EXERCISE REQUIREMENTS: Somewhere below is a line with "group ← ext2fs_group_of_blk2 fs blk;" and, later, a line with "let fs := set_super"; repeat those two lines and all the lines between them, exactly as they are.

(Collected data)
(** ** The searches *)
Section search.
Context (addr : Z) (want : bool) (p : list Z) (Hp : bytes p).
Notation f := (bit p).
Definition nowhere (a b : Z) : Prop := ∀ k, a <= k < b → f k = negb want.
Lemma nowhere_app a b c : nowhere a b → nowhere b c → nowhere a c.
Proof. intros H1 H2 k Hk. destruct (decide (k < b)); [apply H1|apply H2]; lia. Qed.
Lemma nowhere_1 k : f k = negb want → nowhere k (k + 1).
Proof. intros H j Hj. by replace j with k by lia. Qed.
Lemma test_here k : bm_range p k → ∃ r, ext2fs_test_bit64 k p = Ret r ∧ is_wanted want r = Bool.eqb (f k) want.
Proof.
  intros Hk. destruct (bit_ops_spec k p Hk Hp) as (E & _). eexists. split; [exact E|]. unfold is_wanted. rewrite old_zero by zdm. by rewrite negb_involutive.
Qed.
Lemma not_wanted (x : bool) : Bool.eqb x want = false → x = negb want.
Proof. by destruct x, want. Qed.
(** what is left to search after a step: nothing was found up to there *)
Definition left_of (bitpos count bitpos' count' : Z) : Prop := bitpos' + count' = bitpos + count ∧ bitpos <= bitpos' ∧ 0 <= count' ∧ nowhere bitpos bitpos'.
Lemma left_refl bitpos count : 0 <= count → left_of bitpos count bitpos count.
Proof. intros H. split_and!; [done|lia|done|]. intros k Hk. lia. Qed.
Lemma left_step bitpos count d bitpos' count' : 0 <= d → nowhere bitpos (bitpos + d) → left_of (bitpos + d) (count - d) bitpos' count' → left_of bitpos count bitpos' count'.
Proof. intros Hd Hn (? & ? & ? & ?). split_and!; [lia|lia|done|]. by eapply nowhere_app. Qed.
Lemma head_bits_spec fuel : ∀ bitpos count, 0 <= bitpos → 0 <= count → bitpos + count <= 8 * Z.of_nat (length p) → (8 - bitpos mod 8) mod 8 < Z.of_nat fuel →
  ∃ r, head_bits want fuel p bitpos count = Ret r ∧
  match r with
  | inl k => bitpos <= k < bitpos + count ∧ f k = want ∧ nowhere bitpos k
  | inr (bitpos', count') => left_of bitpos count bitpos' count' ∧ (bitpos' mod 8 = 0 ∨ count' = 0)
  end.
Proof.
  induction fuel as [|fuel IH]; intros bitpos count Hb Hc Hl Hf; [zdm|]. cbn [head_bits]. destruct (bit_place bitpos) as [_ ->].
  destruct (bitpos mod 8 =? 0) eqn:E8; cbn [negb andb]; [breflect; eexists; split; [done|]; cbn beta iota; split; [by apply left_refl|by left]|]. destruct (0 <? count) eqn:E0; [|breflect; eexists; split; [done|]; cbn beta iota; split; [by apply left_refl|right; lia]].
  breflect. destruct (test_here bitpos) as (r & -> & Hw); [unfold bm_range; lia|]. ostep. rewrite Hw. destruct (Bool.eqb (f bitpos) want) eqn:Ew.
  - apply Bool.eqb_prop in Ew. eexists. split; [done|]. cbn beta iota. split_and!; [lia|lia|done|]. intros k Hk. lia.
  - apply not_wanted, nowhere_1 in Ew. destruct (IH (bitpos + 1) (count - 1)) as (r' & -> & Hr); [lia|lia|lia|zdm|]. eexists. split; [done|]. destruct r' as [k|[b' c']].
    + destruct Hr as (? & ? & ?). split_and!; [lia|lia|done|]. by eapply nowhere_app.
    + destruct Hr as [Hr ?]. split; [|done]. by apply (left_step bitpos count 1); [lia| |].
Qed.
(** a byte of the other bits only *)
Lemma skip_byte_bits q c : 0 <= q → p !! Z.to_nat q = Some c → c = skip_byte want → nowhere (8 * q) (8 * q + 8).
Proof.
  intros Hq Hc E k Hk. replace k with (8 * q + (k - 8 * q)) by lia. rewrite (bit_at p q _ c) by (done || lia). subst c. unfold skip_byte. destruct want; cbn [negb]; [apply Z.bits_0|].
  change 0xff with (Z.ones 8). apply Z.ones_spec_low. lia.
Qed.
Lemma align_bytes_spec fuel : ∀ bitpos count, 0 <= bitpos → 0 <= count → bitpos mod 8 = 0 → bitpos + count <= 8 * Z.of_nat (length p) → (8 - (addr + bitpos / 8) mod 8) mod 8 < Z.of_nat fuel →
  ∃ found bitpos' count', align_bytes addr want fuel p bitpos count = Ret (found, bitpos', count') ∧ left_of bitpos count bitpos' count' ∧ bitpos' mod 8 = 0.
Proof.
  induction fuel as [|fuel IH]; intros bitpos count Hb Hc H8 Hl Hf; [zdm|]. cbn [align_bytes]. destruct (bit_place bitpos) as [-> _]. destruct (bit_place (addr + bitpos / 8)) as [_ ->].
  destruct (8 <=? count) eqn:Ec; cbn [andb]; [|breflect; do 3 eexists; split; [done|]; split; [by apply left_refl|done]]. destruct ((addr + bitpos / 8) mod 8 =? 0) eqn:Ea; cbn [negb]; breflect; [do 3 eexists; split; [done|]; split; [by apply left_refl|done]|].
  destruct (aget_in_range p (bitpos / 8)) as (c & -> & Hl'); [zdm|]. ostep. destruct (c =? skip_byte want) eqn:Es; cbn [negb]; [|do 3 eexists; split; [done|]; split; [by apply left_refl|done]]. breflect.
  assert ((bitpos + 8) / 8 = bitpos / 8 + 1) as E8 by zdm. destruct (IH (bitpos + 8) (count - 8)) as (fd & b' & c' & -> & Hr & ?); [lia|lia|zdm|lia|rewrite E8; zdm|]. do 3 eexists. split; [done|]. split; [|done].
  apply (left_step bitpos count 8); [lia| |done]. pose proof (skip_byte_bits (bitpos / 8) c ltac:(zdm) Hl' Es) as Hn. replace (8 * (bitpos / 8)) with bitpos in Hn by zdm. done.
Qed.
Lemma skip_bytes_spec i : ∀ pos, 0 <= pos → pos + Z.of_nat i <= Z.of_nat (length p) → ∃ n, skip_bytes want p pos i = Ret n ∧ (n ≤ i)%nat ∧ nowhere (8 * pos) (8 * pos + 8 * Z.of_nat n).
Proof.
  induction i as [|i IH]; intros pos Hpos Hl; cbn [skip_bytes]; [exists O; split_and!; [done|lia|intros k Hk; lia]|]. destruct (aget_in_range p pos) as (c & -> & Hc); [lia|]. ostep.
  destruct (c =? skip_byte want) eqn:Es; cbn [negb]; [|exists O; split_and!; [done|lia|intros k Hk; lia]]. breflect. destruct (IH (pos + 1)) as (n & -> & Hn & Hw); [lia|lia|]. ostep. exists (S n). split_and!; [done|lia|].
  apply (nowhere_app _ (8 * pos + 8)); [by eapply skip_byte_bits|]. intros k Hk. apply Hw. lia.
Qed.
(** a word of the other bits only *)
Lemma le_to_all v l : bytes l → v = 0 ∨ v = 0xff → le_to l = v * ((256 ^ Z.of_nat (length l) - 1) / 255) → Forall (λ c, c = v) l.
Proof.
  intros Hl Hv. induction l as [|c l IH]; [done|]. apply Forall_cons in Hl as [Hc Hl]. cbn [le_to length]. rewrite Nat2Z.inj_succ, Z.pow_succ_r by lia. intros E. set (m := 256 ^ Z.of_nat (length l)) in *.
  assert (∃ t, m - 1 = 255 * t) as [t Et]. { exists ((m - 1) / 255). unfold m. clear. induction (length l) as [|k IHk]; [done|]. rewrite Nat2Z.inj_succ, Z.pow_succ_r by lia. zdm. }
  assert ((256 * m - 1) / 255 = 256 * t + 1) as Ed by (symmetry; apply (Z.div_unique _ _ _ 0); lia). assert ((m - 1) / 255 = t) as Ed' by (symmetry; apply (Z.div_unique _ _ _ 0); lia). rewrite Ed in E. rewrite Ed' in IH.
  unfold is_byte in Hc. pose proof (le_to_bound l Hl) as Hb. assert (c = v ∧ le_to l = v * t) as [-> E2] by (destruct Hv as [->| ->]; lia). constructor; [done|]. by apply IH.
Qed.
Lemma skip_word_bytes l : bytes l → length l = 8%nat → le_to l = skip_word want → Forall (λ c, c = skip_byte want) l.
Proof. intros Hl H8 E. apply le_to_all; [done|unfold skip_byte; destruct want; auto|]. rewrite E, H8. unfold skip_word, skip_byte. by destruct want. Qed.
Lemma skip_words_spec i : ∀ pos, 0 <= pos → pos + 8 * Z.of_nat i <= Z.of_nat (length p) → ∃ n, skip_words want p pos i = Ret n ∧ (n ≤ i)%nat ∧ nowhere (8 * pos) (8 * pos + 64 * Z.of_nat n).
Proof.
  induction i as [|i IH]; intros pos Hpos Hl; cbn [skip_words]; [exists O; split_and!; [done|lia|intros k Hk; lia]|]. btrue. set (w := slice p (Z.to_nat pos) 8).
  destruct (le_to w =? skip_word want) eqn:Es; cbn [negb]; [|exists O; split_and!; [done|lia|intros k Hk; lia]]. breflect. destruct (IH (pos + 8)) as (n & -> & Hn & Hw); [lia|lia|]. ostep. exists (S n). split_and!; [done|lia|].
  apply (nowhere_app _ (8 * pos + 64)); [|intros k Hk; apply Hw; lia]. apply skip_word_bytes in Es; [|by apply bytes_slice|apply length_slice; lia]. intros k Hk.
  assert (pos <= k / 8 < pos + 8 ∧ 8 * (k / 8) <= k < 8 * (k / 8) + 8) as [Hq Hk'] by zdm. destruct (lookup_lt_is_Some_2 p (Z.to_nat (k / 8))) as [c Hc]; [lia|].
  apply (skip_byte_bits (k / 8) c); [lia|done| |done]. apply (Forall_lookup_1 _ w (Z.to_nat (k / 8) - Z.to_nat pos) c Es). unfold w. rewrite lookup_slice by lia. rewrite <-Hc. f_equal. lia.
Qed.
Lemma word_bytes_spec bitpos count : 0 <= bitpos → 0 <= count → bitpos mod 8 = 0 → bitpos + count <= 8 * Z.of_nat (length p) →
  ∃ bitpos' count', word_bytes want p bitpos count = Ret (bitpos', count') ∧ left_of bitpos count bitpos' count'.
Proof.
  intros Hb Hc H8 Hl. unfold word_bytes. assert (∀ x n, 0 <= n → Z.shiftr x n = x / 2 ^ n) as Esh by (intros; by rewrite Z.shiftr_div_pow2). rewrite !Esh by lia. change (2 ^ 3) with 8. change (2 ^ 6) with 64.
  destruct (skip_words_spec (Z.to_nat (count / 64)) (bitpos / 8)) as (n & -> & Hn & Hw); [zdm|zdm|]. ostep. replace (8 * (bitpos / 8)) with bitpos in Hw by zdm. rewrite !Esh by lia. change (2 ^ 3) with 8.
  assert (64 * Z.of_nat n <= count) by zdm. assert ((bitpos + 64 * Z.of_nat n) / 8 = bitpos / 8 + 8 * Z.of_nat n) as E8 by zdm. rewrite E8.
  destruct (skip_bytes_spec (Z.to_nat ((count - 64 * Z.of_nat n) / 8)) (bitpos / 8 + 8 * Z.of_nat n)) as (m & -> & Hm & Hw'); [zdm|zdm|]. ostep. replace (8 * (bitpos / 8 + 8 * Z.of_nat n)) with (bitpos + 64 * Z.of_nat n) in Hw' by zdm.
  do 2 eexists. split; [done|]. assert (8 * Z.of_nat m <= count - 64 * Z.of_nat n) by zdm. split_and!; [lia|lia|lia|]. eapply nowhere_app; [exact Hw|exact Hw'].
Qed.
Lemma tail_bits_spec count : ∀ bitpos, 0 <= bitpos → bitpos + Z.of_nat count <= 8 * Z.of_nat (length p) → ∃ t, tail_bits want p bitpos count = Ret t ∧
  match t with Some k => bitpos <= k < bitpos + Z.of_nat count ∧ f k = want ∧ nowhere bitpos k | None => nowhere bitpos (bitpos + Z.of_nat count) end.
Proof.
  induction count as [|count IH]; intros bitpos Hb Hl; cbn [tail_bits]; [exists None; split; [done|]; intros k Hk; lia|]. destruct (test_here bitpos) as (r & -> & Hw); [unfold bm_range; lia|]. ostep. rewrite Hw. destruct (Bool.eqb (f bitpos) want) eqn:Ew.
  - apply Bool.eqb_prop in Ew. exists (Some bitpos). split_and!; [done|lia|lia|done|]. intros k Hk. lia.
  - apply not_wanted, nowhere_1 in Ew. destruct (IH (bitpos + 1)) as (t & -> & Ht); [lia|lia|]. exists t. split; [done|]. destruct t as [k|].
    + destruct Ht as (? & ? & ?). split_and!; [lia|lia|done|]. by eapply nowhere_app.
    + eapply nowhere_app; [exact Ew|]. intros k Hk. apply Ht. lia.
Qed.
End search.
Lemma ba_find_first_spec addr want b s e : ba_ok b → start b <= s <= e → e <= real_end b → ba_find_first addr want b s e = Ret (first want (ba_bit b) s e).
Proof.
  intros Hb Hs He. pose proof (bk_bytes _ Hb) as Hp. destruct (ba_in b s Hb ltac:(lia)) as [Eu _]. destruct (ba_in b e Hb ltac:(lia)) as [_ Hr]. unfold bm_range in Hr. unfold ba_find_first. rewrite Eu, u64_small by (pose proof (bk_max _ Hb); pose proof (bk_start _ Hb); lia).
  set (p := private b) in *. set (a := s - start b) in *. assert (Hfound : ∀ k, a <= k < a + (e - s + 1) → bit p k = want → nowhere want p a k → first want (ba_bit b) s e = inr (k + start b)).
  { intros k Hk Hw Hn. apply first_intro; [lia|unfold ba_bit; fold p; by replace (k + start b - start b) with k by lia|]. intros j Hj. apply Hn. lia. }
  assert (Hnone : nowhere want p a (a + (e - s + 1)) → first want (ba_bit b) s e = inl ENOENT). { intros Hn. apply first_none; [lia|]. intros j Hj. apply Hn. lia. }
  destruct (head_bits_spec want p Hp 9 a (e - s + 1)) as (r & -> & Hh); [lia|lia|lia|zdm|]. ostep. destruct r as [k|[bp c]]; [destruct Hh as (? & ? & ?); by rewrite (Hfound k)|]. destruct Hh as [(Es & Hle & Hc & Hn) Hor].
  case_if; [subst c; rewrite Hnone by (by replace (a + (e - s + 1)) with bp by lia); done|]. destruct Hor as [H8|]; [|lia].
  destruct (align_bytes_spec addr want p 9 bp c) as (fd & bp1 & c1 & -> & (Es1 & Hle1 & Hc1 & Hn1) & H81); [lia|lia|done|lia|zdm|]. ostep. cbn beta iota.
  assert (∃ bp2 c2, (if fd then Ret (bp1, c1) else word_bytes want p bp1 c1) = Ret (bp2, c2) ∧ left_of want p bp1 c1 bp2 c2) as (bp2 & c2 & -> & (Es2 & Hle2 & Hc2 & Hn2)).
  { destruct fd; [do 2 eexists; split; [done|by apply left_refl]|]. apply word_bytes_spec; (done || lia). }
  ostep. cbn [fst snd]. destruct (tail_bits_spec want p Hp (Z.to_nat c2) bp2) as (t & -> & Ht); [lia|lia|]. ostep. rewrite Z2Nat.id in Ht by lia.
  pose proof (nowhere_app _ _ _ _ _ (nowhere_app _ _ _ _ _ Hn Hn1) Hn2) as Hall. destruct t as [k|].
  - destruct Ht as (? & ? & ?). rewrite (Hfound k); [done|lia|done|]. by eapply nowhere_app.
  - rewrite Hnone; [done|]. replace (a + (e - s + 1)) with (bp2 + c2) by lia. by eapply nowhere_app.
Qed.
(* ===== verification/Alloc.v ===== *)
(** Allocation of blocks in the vendored e2fsprogs library
    (kernel/fs/lib/ext2fs/alloc.c, alloc_stats.c): the search for a free block
    from a goal on, and the bookkeeping of blocks that come into use or are
    freed, over the group descriptors (Blknum.v), their checksums (Csum.v), the
    group geometry (Groups.v) and a block bitmap (Bitmap64.v).

    The invariant [alloc_ok] ties them together: the free counts of the groups
    and of the superblock are those of the bitmap, and every descriptor has a
    valid checksum.  The bitmap is any implementation of the bitmap operations.
    The callbacks of the caller (get_alloc_block, block_alloc_stats) are not
    set; writing the zeros of a new block is a function from the block to an
    error code. *)
From stdpp Require Import base numbers list relations.
From S2P Require Import Prelude Bitmap Bitops Blknum Csum Groups Bitmap64 BitArray.
Open Scope Z_scope.

Module Alloc.
Import Blknum Csum Groups Bitmap64.
Definition EXT2_ET_BLOCK_ALLOC_FAIL : Z := 2133571400.
(** a file system and its block bitmap *)
Record afs (P : Type) := Afs { afs_fs : filsys; block_map : gbm P }.
Arguments Afs {P}. Arguments afs_fs {P}. Arguments block_map {P}.
Definition ext2fs_mark_bb_dirty (fs : filsys) : filsys := set_flags fs (Z.lor (flags fs) 0x22).
Section alloc.
Context {P : Type} {ops : BitmapOps P} (place : Z → list Z → Z).
Definition ext2fs_clear_block_uninit (fs : filsys) (group : Z) : outcome filsys :=
  if (group_desc_count fs <=? group) || negb (ext2fs_has_group_desc_csum fs) then Ret fs else
  t ← ext2fs_bg_flags_test fs group EXT2_BG_BLOCK_UNINIT;
  if t =? 0 then Ret fs else
  fs ← ext2fs_bg_flags_clear fs group EXT2_BG_BLOCK_UNINIT;
  fs ← ext2fs_group_desc_csum_set place fs group;
  Ret (ext2fs_mark_bb_dirty (ext2fs_mark_super_dirty fs)).
Definition ext2fs_block_alloc_stats2 (a : afs P) (blk inuse : Z) : outcome (afs P) :=
  let fs := afs_fs a in
  group ← ext2fs_group_of_blk2 fs blk;
  if (blk <? s_first_data_block (super fs)) || (ext2fs_blocks_count (super fs) <=? blk) then Ret a else
  (if 0 <? inuse then ext2fs_mark_generic_bmap (block_map a) blk else ext2fs_unmark_generic_bmap (block_map a) blk) ≫= λ m : Z * gbm P,
  free ← ext2fs_bg_free_blocks_count fs group;
  fs ← ext2fs_bg_free_blocks_count_set fs group (u32 (free - inuse));
  fs ← ext2fs_bg_flags_clear fs group EXT2_BG_BLOCK_UNINIT;
  fs ← ext2fs_group_desc_csum_set place fs group;
  let fs := set_super fs (ext2fs_free_blocks_count_add (super fs) (u64 (- inuse * EXT2FS_CLUSTER_RATIO fs))) in
  Ret (Afs (ext2fs_mark_bb_dirty (ext2fs_mark_super_dirty fs)) m.2).
(** the free block and the new state, or an error *)
Definition ext2fs_new_block3 (a : afs P) (goal : Z) : outcome (Z + Z * afs P) :=
  let fs := afs_fs a in
  let goal := if (goal =? 0) || (ext2fs_blocks_count (super fs) <=? goal) then s_first_data_block (super fs) else goal in
  let goal := Z.land goal (Z.lnot (EXT2FS_CLUSTER_RATIO fs - 1)) in
  r ← ext2fs_find_first_zero_generic_bmap (block_map a) goal (u64 (ext2fs_blocks_count (super fs) - 1));
  r ← (match r with
       | inl e => if (e =? ENOENT) && negb (goal =? s_first_data_block (super fs))
                  then ext2fs_find_first_zero_generic_bmap (block_map a) (s_first_data_block (super fs)) (u64 (goal - 1)) else Ret r
       | inr _ => Ret r
       end);
  match r with
  | inl e => Ret (inl (if e =? ENOENT then EXT2_ET_BLOCK_ALLOC_FAIL else e))
  | inr b =>
    group ← ext2fs_group_of_blk2 fs b;
    fs ← ext2fs_clear_block_uninit fs group;
    Ret (inr (b, Afs fs (block_map a)))
  end.
(** [zero] writes a block of zeros *)
Definition ext2fs_alloc_block3 (zero : Z → Z) (a : afs P) (goal : Z) : outcome ((Z + Z) * afs P) :=
  r ← ext2fs_new_block3 a goal;
  match r with
  | inl e => Ret (inl e, a)
  | inr (block, a) => if zero block =? 0 then a ← ext2fs_block_alloc_stats2 a block 1; Ret (inr block, a) else Ret (inl (zero block), a)
  end.
End alloc.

RESULT OF THIS EXERCISE:
  group ← ext2fs_group_of_blk2 fs blk;
  if (blk <? s_first_data_block (super fs)) || (ext2fs_blocks_count (super fs) <=? blk) then Ret a else
  (if 0 <? inuse then ext2fs_mark_generic_bmap (block_map a) blk else ext2fs_unmark_generic_bmap (block_map a) blk) ≫= λ m : Z * gbm P,
  free ← ext2fs_bg_free_blocks_count fs group;
  fs ← ext2fs_bg_free_blocks_count_set fs group (u32 (free - inuse));
  fs ← ext2fs_bg_flags_clear fs group EXT2_BG_BLOCK_UNINIT;
  fs ← ext2fs_group_desc_csum_set place fs group;
  let fs := set_super fs (ext2fs_free_blocks_count_add (super fs) (u64 (- inuse * EXT2FS_CLUSTER_RATIO fs))) in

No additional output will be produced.